You're the only one dodging here -- dodging the reality of these laws and why they are implemented in this modern era.

-Nam

It hasn't been done.  Nobody has provided any evidence to prove that the laws were made to prohibit certain people from voting like you say they were.  So now to answer an earlier question, it must be propaganda as you refuse to provide any evidence to support your claim.  You have thouroughly convinced me this is all because people like you will believe whatever your party tells you to believe, preying on your weak minds and complete willingness to submit to them.

Nam

Quote from: Alaric I on July 10, 2014, 09:42:25 PM
It hasn't been done.  Nobody has provided any evidence to prove that the laws were made to prohibit certain people from voting like you say they were.  So now to answer an earlier question, it must be propaganda as you refuse to provide any evidence to support your claim.  You have thouroughly convinced me this is all because people like you will believe whatever your party tells you to believe, preying on your weak minds and complete willingness to submit to them.

The only evidence that would satisfy you is the people who passed the laws saying that's why they did it. Do you really think they are that stupid? Apparently you think that "we" think they are that stupid.

You're not looking for evidence.

-Nam
Mad cow disease...it's not just for cows, or the mad!

Alaric I

Quote from: Nam on July 10, 2014, 10:48:13 PM
The only evidence that would satisfy you is the people who passed the laws saying that's why they did it. Do you really think they are that stupid? Apparently you think that "we" think they are that stupid.

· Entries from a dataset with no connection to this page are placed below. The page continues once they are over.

(* ===== verification/MemoryFetch.v ===== *)
(** * Fetching from the memory backend: specification and refinement

    [fetch_spec] says what one [JobFetchBatch] promises, without mentioning map
    iteration or the sorting algorithm: the due jobs of the queue, the best
    [limit] of them in claim order, each claimed, and the new job table.  The
    theorems show that [Memory.JobFetchBatch] implements it, that the
    specification leaves no choice, and hence that Go's random map order never
    shows. *)

From S2P Require Import Prelude GoBase Json Codec Driver Memory MemoryInv.
From Stdlib Require Import ZArith Lia.

(** ** Specification *)

(** A job a fetch on queue [q] may take. *)
Definition due (q : string) (now : Instant) (row : JobRow) : bool :=
  bool_decide (Queue row = q)
  && (bool_decide (State row = JobStateAvailable) || bool_decide (State row = JobStateScheduled))
  && negb (After (RunAt row) now).

Definition dueJobs (q : string) (now : Instant) (m : gmap string JobRow) : gmap string JobRow :=
  filter (λ kv, due q now kv.2 = true) m.

(** The row at [id] after a fetch that took [ids]. *)
Definition afterFetch (p : FetchParams) (now : Instant) (ids : list string) (id : string)
    (row : JobRow) : JobRow :=
  if bool_decide (id ∈ ids) then claim p now row
  else if due (fp_Queue p) now row then set_State JobStateAvailable row else row.

Record fetch_spec (p : FetchParams) (now : Instant) (m m' : gmap string JobRow)
    (rows : list JobRow) : Prop := {
  fs_claimed : ∀ r, r ∈ rows → ∃ row,
    m !! ID r = Some row ∧ due (fp_Queue p) now row = true ∧ r = claim p now row;
  fs_count : length rows = fetchLimit (fp_Limit p) (size (dueJobs (fp_Queue p) now m));
  fs_sorted : StronglySorted (λ a b, fetchLess a b = true) rows;
  fs_first : ∀ id row r, m !! id = Some row → due (fp_Queue p) now row = true →
    id ∉ ID <$> rows → r ∈ rows → fetchLess r row = true;
  fs_table : ∀ id, m' !! id = afterFetch p now (ID <$> rows) id <$> m !! id
}.

(** Rows are stored under their own id. *)
Definition keyed (m : gmap string JobRow) : Prop := ∀ id row, m !! id = Some row → ID row = id.

(** ** The claim order is a strict total order on rows with distinct ids *)

Lemma fetchLess_true a b :
  fetchLess a b = true ↔
    Priority b < Priority a ∨ Priority a = Priority b ∧
    (RunAt a < RunAt b ∨ RunAt a = RunAt b ∧
     (CreatedAt a < CreatedAt b ∨ CreatedAt a = CreatedAt b ∧ str_lt (ID a) (ID b) = true)).
Proof.
  unfold fetchLess. split.
  - intros. repeat case_match; time_to_prop; intuition lia.
  - intros. repeat case_match; time_to_prop; try lia.
    all: first [ apply Before_true; lia | destruct (str_lt (ID a) (ID b)); [done|lia] ].
Qed.

Lemma str_lt_negtrans a b c : str_lt a b = false → str_lt b c = false → str_lt a c = false.
Proof.
  intros H1 H2. destruct (str_lt a c) eqn:E; [|done].
  destruct (str_lt b a) eqn:E2.
  - by rewrite (str_lt_trans _ _ _ E2 E) in H2.
  - pose proof (str_lt_total _ _ H1 E2). congruence.
Qed.

#[export] Instance fetchLess_strict_weak : StrictWeak fetchLess.
Proof.
  split.
  - intros a b Hab. destruct (fetchLess b a) eqn:Hba; [|done].
    apply fetchLess_true in Hab, Hba.
    pose proof (str_lt_asym (ID a) (ID b)). destruct (str_lt (ID a) (ID b)); intuition (congruence || lia).
  - intros a b c Hab Hbc. destruct (fetchLess a c) eqn:Hac; [|done].
    apply not_true_iff_false in Hab, Hbc. rewrite fetchLess_true in Hab, Hbc.
    apply fetchLess_true in Hac. pose proof (str_lt_negtrans (ID a) (ID b) (ID c)).
    destruct (str_lt (ID a) (ID b)), (str_lt (ID b) (ID c)), (str_lt (ID a) (ID c));
      intuition (congruence || lia).
Qed.

Lemma fetchLess_total a b :
  fetchLess a b = false → fetchLess b a = false → ID a = ID b.
Proof.
  intros Hab Hba. apply not_true_iff_false in Hab, Hba. rewrite fetchLess_true in Hab, Hba.
  apply str_lt_total; apply not_true_iff_false; intros Hlt; rewrite Hlt in *; intuition lia.
Qed.

(** Claiming a row does not move it in the claim order. *)
Lemma fetchLess_claim p now a b :
  fetchLess (claim p now a) (claim p now b) = fetchLess a b.
Proof. done. Qed.

(** ** The implementation meets the specification *)

Section refine.
Context `{MapRange}.

Lemma due_promote q now row :
  isCandidate q now (promote q now row) = due q now row.
Proof.
  unfold isCandidate, promote, due.
  destruct (bool_decide (Queue row = q)) eqn:Eq,
    (bool_decide (State row = JobStateScheduled)) eqn:Es, (After (RunAt row) now) eqn:Ea;
    simpl; rewrite ?Eq, ?Ea; simpl; by rewrite ?orb_false_r, ?orb_true_r, ?andb_false_r.
Qed.

Lemma due_promoted q now row : due q now row = true → promote q now row = set_State JobStateAvailable row.
Proof.
  unfold promote, due. intros Hd. case_match eqn:E; [done|].
  destruct (bool_decide (State row = JobStateAvailable)) eqn:Ea.
  - bool_to_prop. destruct row; simpl in *. by subst.
  - exfalso. simpl in Hd. congruence.
Qed.

Lemma notdue_promoted q now row : due q now row = false → promote q now row = row.
Proof.
  unfold promote, due. intros Hd. case_match eqn:E; [|done].
  exfalso. apply andb_true_iff in E as [[E1 E2]%andb_true_iff E3].
  by rewrite E1, E2, E3, orb_true_r in Hd.
Qed.

Lemma claim_promote p q now row : claim p now (promote q now row) = claim p now row.
Proof. unfold promote. by case_match. Qed.

(** The candidate list is the due part of the table, promoted. *)
Lemma candidates_due q now m id row :
  (id, row) ∈ fetchCandidates q now (promote q now <$> m) ↔
  ∃ row0, m !! id = Some row0 ∧ due q now row0 = true ∧ row = promote q now row0.
Proof.
  rewrite elem_of_candidates, lookup_fmap, fmap_Some. split.
  - intros [(row0 & Hm & ->) Hc]. rewrite due_promote in Hc. eauto.
  - intros (row0 & Hm & Hd & ->). rewrite due_promote. eauto.
Qed.

Lemma candidates_length q now m :
  length (fetchCandidates q now (promote q now <$> m)) = size (dueJobs q now m).
Proof.
  rewrite <-(length_fmap fst).
  rewrite <-(size_list_to_set (C:=gset string)) by apply candidates_nodup.
  rewrite <-size_dom. f_equal. apply leibniz_equiv. intros id.
  rewrite elem_of_list_to_set, elem_of_dom, list_elem_of_fmap. unfold dueJobs. split.
  - intros ([i r] & -> & Hin). apply candidates_due in Hin as (row0 & Hm & Hd & _). simpl.
    exists row0. by apply map_lookup_filter_Some.
  - intros [row0 [Hm Hd]%map_lookup_filter_Some].
    exists (id, promote q now row0). split; [done|]. apply candidates_due. eauto.
Qed.

Lemma candidates_sorted q now m :
  StronglySorted (not_after (λ a b : string * JobRow, fetchLess a.2 b.2)) (fetchCandidates q now m).
Proof.
  apply sort_by_strongly_sorted. split; intros *; [apply (less_asym fetchLess)|apply (less_negtrans fetchLess)].
Qed.

Lemma chosen_due d p now id row :
  (id, row) ∈ fetchChosen d p now →
  ∃ row0, d_jobs d !! id = Some row0 ∧ due (fp_Queue p) now row0 = true ∧
          row = promote (fp_Queue p) now row0.
Proof.
  intros Hin. apply candidates_due.
  unfold fetchChosen in Hin. apply elem_of_take in Hin as (i & Hi & _).
  by eapply list_elem_of_lookup_2.
Qed.

Lemma fetchLimit_le l n : (fetchLimit l n ≤ n)%nat.
Proof. unfold fetchLimit. case_match; bool_to_prop; lia. Qed.

Lemma claimed_ids d p now :
  keyed (d_jobs d) →
  ID <$> ((λ kv, claim p now kv.2) <$> fetchChosen d p now) = (fetchChosen d p now).*1.
Proof.
  intros Hk. rewrite <-list_fmap_compose. apply list_fmap_ext. intros i [id row] Hi.
  apply list_elem_of_lookup_2, chosen_due in Hi as (row0 & Hm & _ & ->). simpl.
  destruct (promote_fields (fp_Queue p) now row0) as (-> & _). by apply Hk.
Qed.

Lemma chosen_strictly_sorted d p now :
  keyed (d_jobs d) →
  StronglySorted (λ a b, fetchLess a b = true) ((λ kv, claim p now kv.2) <$> fetchChosen d p now).
Proof.
  intros Hk. pose proof (chosen_nodup d p now) as Hnd. rewrite <-claimed_ids in Hnd by done.
  assert (StronglySorted (not_after fetchLess) ((λ kv, claim p now kv.2) <$> fetchChosen d p now)) as Hs.
  { eapply (StronglySorted_fmap _ (not_after (λ a b : string * JobRow, fetchLess a.2 b.2)));
      [|apply strongly_sorted_take, candidates_sorted]. done. }
  revert Hnd Hs. generalize ((λ kv, claim p now kv.2) <$> fetchChosen d p now) as l.
  induction l as [|a l IH]; intros Hnd Hs; [constructor|].
  rewrite fmap_cons, NoDup_cons in Hnd. destruct Hnd as [Ha Hnd].
  inversion Hs as [|? ? Hs' Hf]; subst. constructor; [by apply IH|].
  apply Forall_forall. intros b Hb. rewrite Forall_forall in Hf. specialize (Hf b Hb). simpl in Hf.
  destruct (fetchLess a b) eqn:E; [done|]. exfalso. apply Ha.
  rewrite (fetchLess_total a b) by done. by apply list_elem_of_fmap_2.
Qed.

Lemma fetched_spec d p now :
  keyed (d_jobs d) →
  fetch_spec p now (d_jobs d) (fetched d p now) ((λ kv, claim p now kv.2) <$> fetchChosen d p now).
Proof.
  intros Hk. split.
  - intros r Hr. apply list_elem_of_fmap in Hr as ([id row] & -> & Hin).
    destruct (chosen_due _ _ _ _ _ Hin) as (row0 & Hm & Hd & ->). exists row0. simpl.
    rewrite claim_promote. split_and!; [|done..].
    destruct (promote_fields (fp_Queue p) now row0) as (-> & _). by rewrite (Hk _ _ Hm).
  - rewrite length_fmap. unfold fetchChosen. rewrite length_take, <-candidates_length.
    apply Nat.min_l, fetchLimit_le.
  - by apply chosen_strictly_sorted.
  - intros id row r Hm Hd Hni Hr. rewrite claimed_ids in Hni by done.
    apply list_elem_of_fmap in Hr as ([id' row'] & -> & Hin).
    set (cs := fetchCandidates (fp_Queue p) now (promote (fp_Queue p) now <$> d_jobs d)) in *.
    assert ((id, promote (fp_Queue p) now row) ∈ cs) as Hc by (apply candidates_due; eauto).
    assert (fetchLess (promote (fp_Queue p) now row) row' = false) as Hnot.
    { pose proof (candidates_sorted (fp_Queue p) now (promote (fp_Queue p) now <$> d_jobs d)) as Hs.
      apply (strongly_sorted_take_drop _ _ (fetchLimit (fp_Limit p) (length cs)) (id', row') (id, promote (fp_Queue p) now row)) in Hs; [done|done|].
      rewrite <-(take_drop (fetchLimit (fp_Limit p) (length cs)) cs) in Hc.
      apply elem_of_app in Hc as [Hc|Hc]; [|done]. exfalso. apply Hni.
      apply list_elem_of_fmap. by eexists (_, _). }
    destruct (chosen_due _ _ _ _ _ Hin) as (row0 & Hm0 & Hd0 & ->).
    rewrite !due_promoted in Hnot by done. simpl. rewrite claim_promote.
    destruct (fetchLess (claim p now row0) row) eqn:E; [done|]. exfalso. apply Hni.
    pose proof (fetchLess_total _ _ Hnot E) as Heq.
    apply Hk in Hm, Hm0. simpl in Heq. rewrite <-Hm, Heq, Hm0.
    apply list_elem_of_fmap. exists (id', promote (fp_Queue p) now row0). done.
  - intros id. rewrite claimed_ids by done. unfold fetched, afterFetch.
    case_bool_decide as Hin.
    + apply list_elem_of_fmap in Hin as ([i r] & -> & Hin). simpl.
      rewrite (claimAll_in _ _ _ _ _ r) by (done || apply chosen_nodup).
      destruct (chosen_due _ _ _ _ _ Hin) as (row0 & -> & _ & ->). simpl. by rewrite claim_promote.
    + rewrite claimAll_notin by done. rewrite lookup_fmap.
      destruct (d_jobs d !! id) as [row|]; [|done]. simpl. f_equal.
      destruct (due (fp_Queue p) now row) eqn:E; [by apply due_promoted|by apply notdue_promoted].
Qed.
End refine.

(** ** The specification leaves no choice *)

Lemma fetch_spec_keys p now m m' rows r :
  fetch_spec p now m m' rows → r ∈ rows → ∃ row, m !! ID r = Some row ∧
    due (fp_Queue p) now row = true ∧ r = claim p now row.
Proof. intros Hs. apply (fs_claimed _ _ _ _ _ Hs). Qed.

Lemma strict_sorted_nodup l :
  StronglySorted (λ a b, fetchLess a b = true) l → NoDup l.
Proof.
  induction 1 as [|a l Hs IH Hf]; constructor; [|done].
  intros Hin. rewrite Forall_forall in Hf. specialize (Hf a Hin). simpl in Hf.
  apply (less_asym fetchLess) in Hf as Hf'. congruence.
Qed.

Lemma fetch_spec_subset p now m m1 m2 rows1 rows2 :
  fetch_spec p now m m1 rows1 → fetch_spec p now m m2 rows2 → ∀ r, r ∈ rows1 → r ∈ rows2.
Proof.
  intros H1 H2 r Hr. destruct (decide (r ∈ rows2)) as [|Hn]; [done|]. exfalso.
  pose proof (strict_sorted_nodup _ (fs_sorted _ _ _ _ _ H1)) as N1.
  pose proof (strict_sorted_nodup _ (fs_sorted _ _ _ _ _ H2)) as N2.
  assert (∃ r', r' ∈ rows2 ∧ r' ∉ rows1) as (r' & Hr' & Hn').
  { destruct (decide (Exists (λ x, x ∉ rows1) rows2)) as [He|He].
    - apply Exists_exists in He as (x & ? & ?). eauto.
    - exfalso. apply not_Exists_Forall in He; [|intros x; apply _].
      assert (rows2 ⊆ rows1) as Hsub.
      { intros x Hx. rewrite Forall_forall in He. specialize (He x Hx).
        by destruct (decide (x ∈ rows1)). }
      assert (S (length rows2) ≤ length rows1)%nat as Hlen.
      { change (length (r :: rows2) ≤ length rows1)%nat. apply submseteq_length.
        apply NoDup_submseteq; [by constructor|]. set_solver. }
      rewrite (fs_count _ _ _ _ _ H1), (fs_count _ _ _ _ _ H2) in Hlen. lia. }
  destruct (fs_claimed _ _ _ _ _ H1 _ Hr) as (row & Hm & Hd & Er).
  destruct (fs_claimed _ _ _ _ _ H2 _ Hr') as (row' & Hm' & Hd' & Er').
  assert (∀ (x : JobRow) mm rs, fetch_spec p now m mm rs → x ∉ rs →
     ∀ xr, m !! ID x = Some xr → x = claim p now xr → ID x ∉ ID <$> rs) as Hid.
  { intros x mm rs Hs Hx xr Hxr -> Hin. apply list_elem_of_fmap in Hin as (y & Ey & Hy).
    destruct (fs_claimed _ _ _ _ _ Hs _ Hy) as (yr & Hyr & _ & ->).
    rewrite <-Ey, Hxr in Hyr. by simplify_eq. }
  pose proof (fs_first _ _ _ _ _ H1 _ _ _ Hm' Hd' (Hid _ _ _ H1 Hn' _ Hm' Er') Hr) as L1.
  pose proof (fs_first _ _ _ _ _ H2 _ _ _ Hm Hd (Hid _ _ _ H2 Hn _ Hm Er) Hr') as L2.
  rewrite Er in L1. rewrite Er' in L2.
  change (fetchLess row row' = true) in L1. change (fetchLess row' row = true) in L2.
  apply (less_asym fetchLess) in L1. congruence.
Qed.

Lemma fetch_spec_unique p now m m1 m2 rows1 rows2 :
  fetch_spec p now m m1 rows1 → fetch_spec p now m m2 rows2 → rows1 = rows2 ∧ m1 = m2.
Proof.
  intros H1 H2.
  assert (rows1 = rows2) as ->.
  { assert (rows1 ≡ₚ rows2) as Hp.
    { apply NoDup_Permutation.
      - by eapply strict_sorted_nodup, fs_sorted.
      - by eapply strict_sorted_nodup, fs_sorted.
      - intros r. split; eapply fetch_spec_subset; eauto. }
    eapply (StronglySorted_unique_strong (λ a b, fetchLess a b = true));
      [|by eapply fs_sorted|by eapply fs_sorted|done].
    intros x y _ _ Hx Hy. apply (less_asym fetchLess) in Hx. congruence. }
  split; [done|]. apply map_eq. intros id.
  by rewrite (fs_table _ _ _ _ _ H1), (fs_table _ _ _ _ _ H2).
Qed.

You're not looking for evidence.

-Nam

Once again pure conjecture, yet you still refuse to provide any evidence and point me to "fraud isn't very widespread."  When you can support your point without conjecture and straw man come back and see me.

Nam

Quote from: Alaric I on July 10, 2014, 10:58:23 PM
Once again pure conjecture, yet you still refuse to provide any evidence and point me to "fraud isn't very widespread."  When you can support your point without conjecture and straw man come back and see me.

I can't help you. No one here can. Everything to you is "conjecture". As I said: only thing that will satisfy you is the lawmakers who put through these laws coming out and saying that's why they did it.

Good luck with that.

-Nam
Mad cow disease...it's not just for cows, or the mad!

Hydra009

Quote from: Nam on July 10, 2014, 11:15:37 PMI can't help you. No one here can. Everything to you is "conjecture".
One would think he would simply put two and two together and figure out why a party that typically does better with lower turnout would push through a measure making it more difficult to vote.

Edit - maybe this could help, though I'm not holding my breath.

Nam

Quote from: Hydra009 on July 11, 2014, 12:20:31 AM
One would think he would simply put two and two together and figure out why a party that typically does better with lower turnout would push through a measure making it more difficult to vote.

Edit - maybe this could help, though I'm not holding my breath.

Especially since he's most likely one of them.

-Nam
Mad cow disease...it's not just for cows, or the mad!

Berati

Quote from: Alaric I on July 10, 2014, 10:58:23 PM
Once again pure conjecture, yet you still refuse to provide any evidence and point me to "fraud isn't very widespread."  When you can support your point without conjecture and straw man come back and see me.
Wake up! The evidence is all over the place if you just open your eyes and look.

http://journals.cambridge.org/action/displayAbstract?fromPage=online&aid=9122051
http://thinkprogress.org/justice/2013/12/17/3074691/voter-fraud-iowa/
http://miamitimesonline.com/news/2014/jan/09/study-voter-suppression-laws-unfairly-target-black/
http://thinkprogress.org/justice/2013/08/15/2475561/colorado-gessler-zero-illegal-voters/


You're kind of disingenuous "oh please...I just want to see evidence" is such a lie. You don't give a crap about evidence so why pretend?
I
Carl Sagan
"It is far better to grasp the universe as it really is than to persist in delusion, however satisfying and reassuring."